* **What is expected**: The line that contains "match buf !!" marks the end: retype the data below exactly from its first line through that line.

* **Extracted material**:
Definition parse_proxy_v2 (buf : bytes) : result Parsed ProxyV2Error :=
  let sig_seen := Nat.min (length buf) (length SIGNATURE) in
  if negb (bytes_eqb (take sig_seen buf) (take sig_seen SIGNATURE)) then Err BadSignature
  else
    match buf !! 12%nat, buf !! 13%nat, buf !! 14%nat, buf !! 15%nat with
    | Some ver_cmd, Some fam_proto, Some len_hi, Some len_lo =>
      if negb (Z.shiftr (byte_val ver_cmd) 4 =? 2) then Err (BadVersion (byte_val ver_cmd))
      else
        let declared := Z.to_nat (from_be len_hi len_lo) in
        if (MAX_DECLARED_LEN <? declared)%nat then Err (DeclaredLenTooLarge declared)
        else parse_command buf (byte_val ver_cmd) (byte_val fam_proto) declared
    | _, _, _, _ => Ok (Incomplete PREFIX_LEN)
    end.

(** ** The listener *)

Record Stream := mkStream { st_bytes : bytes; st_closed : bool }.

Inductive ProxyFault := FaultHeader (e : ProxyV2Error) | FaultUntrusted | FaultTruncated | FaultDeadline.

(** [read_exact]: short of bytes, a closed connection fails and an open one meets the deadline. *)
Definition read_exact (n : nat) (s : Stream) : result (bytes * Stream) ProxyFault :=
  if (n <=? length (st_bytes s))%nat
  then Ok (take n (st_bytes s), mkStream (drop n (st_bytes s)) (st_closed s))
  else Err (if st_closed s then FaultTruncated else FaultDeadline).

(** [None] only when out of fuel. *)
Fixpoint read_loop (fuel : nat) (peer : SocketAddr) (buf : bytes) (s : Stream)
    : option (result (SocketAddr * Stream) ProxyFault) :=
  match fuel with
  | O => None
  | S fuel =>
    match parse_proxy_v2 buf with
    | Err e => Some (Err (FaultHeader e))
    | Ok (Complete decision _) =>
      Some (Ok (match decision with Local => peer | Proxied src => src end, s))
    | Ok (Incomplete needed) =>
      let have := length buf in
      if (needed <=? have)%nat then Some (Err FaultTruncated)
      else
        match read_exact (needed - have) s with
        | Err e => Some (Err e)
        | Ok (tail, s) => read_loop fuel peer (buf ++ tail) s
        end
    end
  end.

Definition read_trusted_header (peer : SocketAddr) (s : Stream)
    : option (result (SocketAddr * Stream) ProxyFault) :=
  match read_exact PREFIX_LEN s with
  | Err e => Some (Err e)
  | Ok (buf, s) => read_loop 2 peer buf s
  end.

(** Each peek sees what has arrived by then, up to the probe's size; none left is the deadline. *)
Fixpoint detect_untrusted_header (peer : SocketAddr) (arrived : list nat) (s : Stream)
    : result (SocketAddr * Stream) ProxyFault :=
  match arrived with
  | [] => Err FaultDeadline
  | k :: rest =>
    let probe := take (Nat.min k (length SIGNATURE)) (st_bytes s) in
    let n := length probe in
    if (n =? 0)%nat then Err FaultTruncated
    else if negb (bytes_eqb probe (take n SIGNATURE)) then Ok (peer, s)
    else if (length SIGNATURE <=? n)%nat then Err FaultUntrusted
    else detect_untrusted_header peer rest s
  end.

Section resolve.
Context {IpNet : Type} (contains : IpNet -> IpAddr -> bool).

* **Exercise output**:
Definition parse_proxy_v2 (buf : bytes) : result Parsed ProxyV2Error :=
  let sig_seen := Nat.min (length buf) (length SIGNATURE) in
  if negb (bytes_eqb (take sig_seen buf) (take sig_seen SIGNATURE)) then Err BadSignature
  else
    match buf !! 12%nat, buf !! 13%nat, buf !! 14%nat, buf !! 15%nat with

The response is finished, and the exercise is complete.